• [REQUIRED WORK]
When you write out the material, keep every line exactly as it is.

• [STUDY MATERIAL]
(* ===== verification/Tracking.v ===== *)
(** * Tracking: from the start button to the platform

    [src/hooks/useLocation.ts] with [initializeTracking] and the permission effect of
    [src/screens/HomeScreen.tsx], [requestPermission] of [LocationService], the
    foreground service of [NotificationService], and
    [src/services/BatteryOptimizationService.ts]; and the milestones of
    [handleDistanceUpdate].  What the platform answers (permissions, the native battery
    module) is an argument; each [await] on it ends a step.  [TKill] is the process
    being killed: only the disk and what the user has seen survive it.  Any storage call may
    fail, and Android may refuse to show the notification it is asked for. *)
From stdpp Require Import base decidable strings list gmap.
From Stdlib Require Import ZArith QArith Lia Lqa.
From S2P Require Import Prelude JsNumber Combat Config Player Encounter Location Json CloudSync.
From S2P Require Import Storage CombatSession SessionInvariant PlayerSession GameStep.
Local Open Scope Z_scope.

(** ** The platform *)

(** The platform and whether the native battery module is there. *)
Record Device := mkDevice { d_os : Platform; d_native : bool }.

Definition is_android (dev : Device) : bool := match d_os dev with android => true | ios => false end.

(** [result] is what the permission dialog returned; both libraries spell it alike. *)
Definition requestPermission (result : string) : bool := bool_decide (result = "granted").

(** Calls on the notification library. *)
Inductive ForegroundCall := ShowTracking | StopService.

Definition startForegroundService (dev : Device) : list ForegroundCall :=
  if negb (is_android dev) then [] else [ShowTracking].

Definition stopForegroundService (dev : Device) : list ForegroundCall :=
  if negb (is_android dev) then [] else [StopService].

(** [requestPermissions]: the status [notifee] answered, or its exception. *)
Definition requestPermissions (status : option Z) : bool :=
  match status with Some s => 1 <=? s | None => false end.

(** ** Battery *)

Definition shouldPromptForExemption (isAndroid isIgnoring alreadyAsked : bool) : bool :=
  isAndroid && negb isIgnoring && negb alreadyAsked.

(** [answer] is what the native module says, [None] an exception. *)
Definition isIgnoring (dev : Device) (answer : option bool) : bool :=
  if negb (is_android dev) || negb (d_native dev) then true else default true answer.

(** Where a call of [maybeRequestExemption] waits: for the two checks, of which the
    stored flag has been read, or for [requestExemption]. *)
Inductive ExemptionTask := Checking (alreadyAsked : json) | Prompting.
(* ===== verification/AuthService.v ===== *)
(** * The auth service and the sign-in buttons

    [src/services/AuthService.ts] and the handlers of [src/hooks/useAuth.ts] that call it.
    Firebase Auth and the Google and Apple sign-in modules are an interface ([AuthSdk])
    over an abstract state, with what their documentation promises in [AuthSdkLaws]; any
    call may fail.  A call that signs in or out also reports the new user to the
    listener of [onAuthStateChanged]; the reports queue up in [reports], and the hook
    gets them as [onAuthStateChanged] of [AuthSession]. *)
From stdpp Require Import base decidable strings list gmap.
From Stdlib Require Import ZArith QArith Lia.
From S2P Require Import Prelude JsNumber Config Player Json CloudSync Storage PlayerSession AuthSession.
Local Open Scope Z_scope.

(** ** The interface *)

Record User := mkUser {
  u_uid : string;
  u_displayName : option string;
  u_email : option string;
  u_isAnonymous : bool;
  u_photoURL : option string;
  u_providers : list string
}.

(** An exception with a code of the SDK, the conflict class, or a plain [Error]. *)
Inductive AuthError {credential : Type} :=
  | SdkError (code message : string)
  | AccountConflictError (c : credential)
  | Error (message : string).
Arguments AuthError : clear implicits.

Class AuthSdk := {
  auth_state : Type;
  credential : Type;
  currentUser : auth_state -> option User;
  Raw := fun A : Type => auth_state -> (AuthError credential + A) * auth_state;
  hasPlayServices : Raw unit;
  googleSignIn : Raw bool;
  getTokens : Raw (option string);
  googleSignOut : Raw unit;
  appleRequest : Raw (option string * string);
  googleCredential : string -> credential;
  appleCredential : string -> string -> credential;
  sdk_signInAnonymously : Raw unit;
  sdk_signOut : Raw unit;
  sdk_signInWithCredential : credential -> Raw unit;
  sdk_linkWithCredential : credential -> Raw unit;
  sdk_reauthenticate : credential -> Raw unit;
  sdk_delete : Raw unit
}.

Definition succeeded {E A} (r : E + A) : bool := match r with inr _ => true | inl _ => false end.

(** The same account, as far as the app can tell. *)
Definition same_account (o o' : option User) : Prop :=
  u_uid <$> o = u_uid <$> o' /\ u_isAnonymous <$> o = u_isAnonymous <$> o'.

Definition keeps_user `{AuthSdk} {A} (m : Raw A) : Prop :=
  forall s, same_account (currentUser (snd (m s))) (currentUser s).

• [FINISHED TASK]
(* ===== verification/Tracking.v ===== *)
(** * Tracking: from the start button to the platform

    [src/hooks/useLocation.ts] with [initializeTracking] and the permission effect of
    [src/screens/HomeScreen.tsx], [requestPermission] of [LocationService], the
    foreground service of [NotificationService], and
    [src/services/BatteryOptimizationService.ts]; and the milestones of
    [handleDistanceUpdate].  What the platform answers (permissions, the native battery
    module) is an argument; each [await] on it ends a step.  [TKill] is the process
    being killed: only the disk and what the user has seen survive it.  Any storage call may
    fail, and Android may refuse to show the notification it is asked for. *)
From stdpp Require Import base decidable strings list gmap.
From Stdlib Require Import ZArith QArith Lia Lqa.
From S2P Require Import Prelude JsNumber Combat Config Player Encounter Location Json CloudSync.
From S2P Require Import Storage CombatSession SessionInvariant PlayerSession GameStep.
Local Open Scope Z_scope.

(** ** The platform *)

(** The platform and whether the native battery module is there. *)
Record Device := mkDevice { d_os : Platform; d_native : bool }.

Definition is_android (dev : Device) : bool := match d_os dev with android => true | ios => false end.

(** [result] is what the permission dialog returned; both libraries spell it alike. *)
Definition requestPermission (result : string) : bool := bool_decide (result = "granted").

(** Calls on the notification library. *)
Inductive ForegroundCall := ShowTracking | StopService.

Definition startForegroundService (dev : Device) : list ForegroundCall :=
  if negb (is_android dev) then [] else [ShowTracking].

Definition stopForegroundService (dev : Device) : list ForegroundCall :=
  if negb (is_android dev) then [] else [StopService].

(** [requestPermissions]: the status [notifee] answered, or its exception. *)
Definition requestPermissions (status : option Z) : bool :=
  match status with Some s => 1 <=? s | None => false end.

(** ** Battery *)

Definition shouldPromptForExemption (isAndroid isIgnoring alreadyAsked : bool) : bool :=
  isAndroid && negb isIgnoring && negb alreadyAsked.

(** [answer] is what the native module says, [None] an exception. *)
Definition isIgnoring (dev : Device) (answer : option bool) : bool :=
  if negb (is_android dev) || negb (d_native dev) then true else default true answer.

(** Where a call of [maybeRequestExemption] waits: for the two checks, of which the
    stored flag has been read, or for [requestExemption]. *)
Inductive ExemptionTask := Checking (alreadyAsked : json) | Prompting.
(* ===== verification/AuthService.v ===== *)
(** * The auth service and the sign-in buttons

    [src/services/AuthService.ts] and the handlers of [src/hooks/useAuth.ts] that call it.
    Firebase Auth and the Google and Apple sign-in modules are an interface ([AuthSdk])
    over an abstract state, with what their documentation promises in [AuthSdkLaws]; any
    call may fail.  A call that signs in or out also reports the new user to the
    listener of [onAuthStateChanged]; the reports queue up in [reports], and the hook
    gets them as [onAuthStateChanged] of [AuthSession]. *)
From stdpp Require Import base decidable strings list gmap.
From Stdlib Require Import ZArith QArith Lia.
From S2P Require Import Prelude JsNumber Config Player Json CloudSync Storage PlayerSession AuthSession.
Local Open Scope Z_scope.

(** ** The interface *)

Record User := mkUser {
  u_uid : string;
  u_displayName : option string;
  u_email : option string;
  u_isAnonymous : bool;
  u_photoURL : option string;
  u_providers : list string
}.

(** An exception with a code of the SDK, the conflict class, or a plain [Error]. *)
Inductive AuthError {credential : Type} :=
  | SdkError (code message : string)
  | AccountConflictError (c : credential)
  | Error (message : string).
Arguments AuthError : clear implicits.

Class AuthSdk := {
  auth_state : Type;
  credential : Type;
  currentUser : auth_state -> option User;
  Raw := fun A : Type => auth_state -> (AuthError credential + A) * auth_state;
  hasPlayServices : Raw unit;
  googleSignIn : Raw bool;
  getTokens : Raw (option string);
  googleSignOut : Raw unit;
  appleRequest : Raw (option string * string);
  googleCredential : string -> credential;
  appleCredential : string -> string -> credential;
  sdk_signInAnonymously : Raw unit;
  sdk_signOut : Raw unit;
  sdk_signInWithCredential : credential -> Raw unit;
  sdk_linkWithCredential : credential -> Raw unit;
  sdk_reauthenticate : credential -> Raw unit;
  sdk_delete : Raw unit
}.

Definition succeeded {E A} (r : E + A) : bool := match r with inr _ => true | inl _ => false end.

(** The same account, as far as the app can tell. *)
Definition same_account (o o' : option User) : Prop :=
  u_uid <$> o = u_uid <$> o' /\ u_isAnonymous <$> o = u_isAnonymous <$> o'.

Definition keeps_user `{AuthSdk} {A} (m : Raw A) : Prop :=
  forall s, same_account (currentUser (snd (m s))) (currentUser s).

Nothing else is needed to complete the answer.